Absolutely phenomenal.

brcmthrowaway · 2024-06-15T00:33:37 1718411617

Are you using it for trading?

hehdhdjehehegwv · 2024-06-15T05:00:28 1718427628

Nope, powers some low-level infrastructure-ish stuff.

hehdhdjehehegwv · 2024-06-14T19:04:12 1718391852

This is why you need proactive privacy evaluations before you ship.

The standard of the past 25 years of “let’s violate every privacy law and know it won’t catch up with us” is over.

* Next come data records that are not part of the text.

Definition converted (proxy_addr : string) (proxy_type : option string) (rel : string) (parent : option string)
    (now : Z) (j : Job) : Job :=
  let j1 := merge_row (context_defaults rel parent) (context_patch proxy_addr proxy_type) now j in
  if bool_decide (status j = processing) && bool_decide (stage j ∈ CONTEXT_READING_STAGES)
  then merge_row ∅ {[RESTART_STATIC_REQUEST_KEY := PyBool true]} now j1
  else if bool_decide (status j = completed) || bool_decide (stage j ∈ RAN_PAST_STATIC_STAGES)
  then set_detail (Some ("Re-resolving in proxy context (" ++ proxy_addr ++ ")"))
         (set_next_attempt_at None (drop_claim (set_status queued (set_stage static j1))))
  else j1.

Lemma jobs_put id j d : jobs (put_job id j d) = <[id := j]> (jobs d).
Proof. done. Qed.

Lemma put_put id j j' d : put_job id j (put_job id j' d) = put_job id j d.
Proof. unfold put_job, set_jobs. cbn. by rewrite insert_insert_eq. Qed.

You either ship privacy complaint product, which means painful and slow review and adjustment which is an obvious financial cost…OR you go to market out of compliance, get slammed by the press and regulators, and the entire project eats shit.

What seems like short-term cost saving is really just torching the entire investment.

The underlying reason Boeing planes fall out of the sky and these privacy hostile products fail is the same: speed and greed.

hehdhdjehehegwv · 2024-06-14T06:50:37 1718347837

I read that article earlier, but it didn’t mention Boeing so I wasn’t questioning it.

But where Boeing goes, bad things follow.